NERC continued to follow the 2005 Best Practices Task Force Report recommendations after the standards became mandatory in 2007. One such set of operating guidelines was created by the real-time tools best practices task force (RTBPTF), which the operating committee formed to identify “minimum acceptable capabilities and best practices for real-time tools necessary to ensure reliable electric system operation and reliability coordination.”9 Although it took three years of fact finding and analysis to produce recommendations, it occurred concurrently with mandatory standards development and included non-mandatory guidance. RTBPTF recommended 16 operating guidelines and the creation or modification of significantly more mandatory standards, indicating that the guidelines aspect of the regulatory regime is underused.10 The operating guidelines suggested implementing real-time tools, including visual tools, accurate data and reliability analysis, contingency screening criteria, and the minimum items necessary for actual and required operating reserves calculations.11
Other non-mandatory guidelines are found in the three-year cycle reliability readiness evaluation and improvement program, which evaluates the reliability readiness of balancing authorities, transmission operators and reliability coordinators.12 Examples of excellence are distinguishable from best practices in that the examples of excellence identified in the program are “notable, effective and feasible” examples that organizations should review to determine if they could be applied to improve their operations, while best practices are defined as the specific “singular best approach.”13 The examples of excellence cover topics as varied as cyber security, outage coordination and communication, real-time monitoring and system restoration. The downside of such explicit guidance is that the three-year cycle audits don’t necessarily identify the most current examples of excellence as the oldest examples posted on the Web site are from 2004 audits and the most recent ones are from 2008. Similar guidelines or examples of excellence would be helpful in the development and implementation of the smart grid. The smart grid is one of the most important developments facing the bulk power system today and also one of the most challenging.14 Some of the smart-grid challenges include increased automation and new communication paths. Currently, approximately 60 percent of North American control centers link to other utilities.15 Data sharing between control centers and reliability coordination is a positive development as it will improve operations and situational awareness. It is also negative, however, because the bulk power system’s vulnerability to cyber attacks increases with more information sharing, and greater potential is created for human error and automation weaknesses.16 Furthermore, structural smart-grid changes such as accommodations for plug-in electric vehicles, grid-connected distributed generation and renewable sources will affect the overall bulk power system in physical ways.17 These cyber security issues and physical changes to the grid will translate into new or revised mandatory standards.18
NERC is changing the formal standards for critical infrastructure protection (CIP), but also has issued draft guidance for categorizing cyber systems.19 The informal comment period for the guidance document ended in February 2010. As part of extensive revisions according to FERC Order 706, proposed changes to critical cyber asset identification in CIP-002-4 may replace terms such as critical assets and critical cyber assets.20 Instead, the cyber system and bulk electric system subsystem will be categorized according to their potential level of impact on reliable operation. Registered entities then will map systems according to the impact categories. The guidance document here could serve a crucial role as to the registered entities’ understanding of the new standard and how regulatory entities assess compliance.

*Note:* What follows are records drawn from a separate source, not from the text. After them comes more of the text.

Lemma propose_near fixed remaining proposed :
  propose capitalizations fixed remaining = Ok proposed -> (0 <= mass_of fixed)%Q ->
  Forall (fun i => 1 <= dval (cap_of i))%Q remaining -> remaining <> [] -> Z.of_nat (length remaining) <= 10000 ->
  proposed.*1 = remaining /\
  let total := qsum (cap_of <$> remaining) in
  forall i w, (i, w) ∈ proposed ->
    let share := (mass_of fixed * dval (cap_of i))%Q in
    (share - 2 * eta * share <= dval w * total <= share + 2 * eta * share)%Q.
Proof.
  intros H Hm Hcaps Hne Hlen. cbv zeta. unfold propose in H. fold (mass_of fixed) in *.
  change (fun stock_id => default dzero (dget stock_id capitalizations)) with cap_of in H.
  set (T := dsum weight_prec (cap_of <$> remaining)) in H.
  assert (Forall (fun x => 0 <= dval x)%Q (cap_of <$> remaining)) as Hpos.
  { apply Forall_fmap. eapply Forall_impl; [exact Hcaps|]. intros i Hi. cbn in *. lra. }
  pose proof (dsum_near (cap_of <$> remaining) Hpos ltac:(by rewrite length_fmap)) as HT. fold T in HT.
  set (C := qsum (cap_of <$> remaining)) in *.
  assert (1 <= C)%Q as HC.
  { unfold C. destruct remaining as [|i rest]; [done|]. rewrite fmap_cons, qsum_cons.
    apply Forall_cons in Hcaps as [Hi _]. rewrite fmap_cons in Hpos. apply Forall_cons in Hpos as [_ Hr].
    pose proof (qsum_nonneg _ Hr). lra. }
  clearbody C T. clear Hpos Hne Hlen.
  revert proposed H. induction Hcaps as [|i l Hi _ IH]; intros proposed H.
  { injection H as <-. split; [done|]. by intros ? ? ?%elem_of_nil. }
  cbn [mapM_res mbind res_bind] in H. apply res_bind_ok in H as (iw&Hw&H). apply res_bind_ok in H as (rest&Hr&[= <-]).
  apply res_bind_ok in Hw as (w&Hw&[= <-]). destruct (IH rest Hr) as [Hk Hall].
  split; [by rewrite fmap_cons, Hk|]. intros j v [[= -> ->]|Hj]%elem_of_cons; [|by apply Hall].
  apply (ddiv_ok weight_prec) in Hw as [HTne Hw]; [|done].
  pose proof (dmul_rounded weight_prec ltac:(done) (dsub weight_prec done_ (dsum weight_prec (dvalues fixed))) (cap_of i)) as Ha.
  fold (mass_of fixed) in Ha. set (a := dval (dmul _ _ _)) in *. cbn in Hi.
  assert (0 <= mass_of fixed * dval (cap_of i))%Q as Hx by (apply Qmult_le_0_compat; lra).
  pose proof eps_eta as (He&_&_). destruct small_errors as (Heh&Hh'&_). assert (1000 * eta <= 1)%Q as Hh by lra.
  assert (0 < dval T)%Q as HTpos by (destruct HT; nra).
  assert (0 <= a)%Q as Ha0 by (eapply (rounded_nonneg weight_prec ltac:(done)); [exact Ha|exact Hx]).
  assert (0 <= a / dval T)%Q as Hq by (apply Qle_shift_div_l; lra).
  assert (0 <= dval w)%Q as Hw0 by (eapply (rounded_nonneg weight_prec ltac:(done)); [exact Hw|exact Hq]).
  apply weight_near in Ha; [|exact Hx]. apply weight_near in Hw as [Hw1 Hw2]; [|exact Hq].
  assert (a / dval T * dval T == a)%Q as Ea by (field; lra).
  assert (eps * (a / dval T) * dval T == eps * a)%Q as Eb by (field; lra).
  set (q := (a / dval T)%Q) in *. clearbody q.
  apply (share_near eps eta _ a (dval w) C (dval T) He Heh Hh Hx Hw0 ltac:(lra) Ha HT). split.
  - apply (Qmult_le_r _ _ (dval T) HTpos) in Hw1. lra.
  - apply (Qmult_le_r _ _ (dval T) HTpos) in Hw2. lra.
Qed.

The long NERC standards development process constitutes a basic logistical challenge, which can impede timely responses to security risks. It could be considered a minor issue in the pending legislation to give FERC more authority to deal with cyber security issues.21 The current standards development process simply can’t keep up with rapidly changing security situations. Besides legislative changes, another solution might be guidelines. For example, smart-grid guidelines have the potential to be more agile and capable of addressing immediate problems by not passing through the mandatory standards development process. While the real-time tools best practices task force engaged in fact finding for three years, guidelines can be developed within a shorter timeframe and with a less complicated process. Despite the lack of enforceability, the non-mandatory guidelines can assist with how a bulk power systems participant assesses smart-grid equipment as to overall effect on reliability and can identify certain useful resources, if any. They also can suggest steps that should be taken before applications are installed or changed. Last, they can suggest security practices beyond those required by the mandatory standards. Over time, more examples of excellence will develop to further assist with reliability challenges.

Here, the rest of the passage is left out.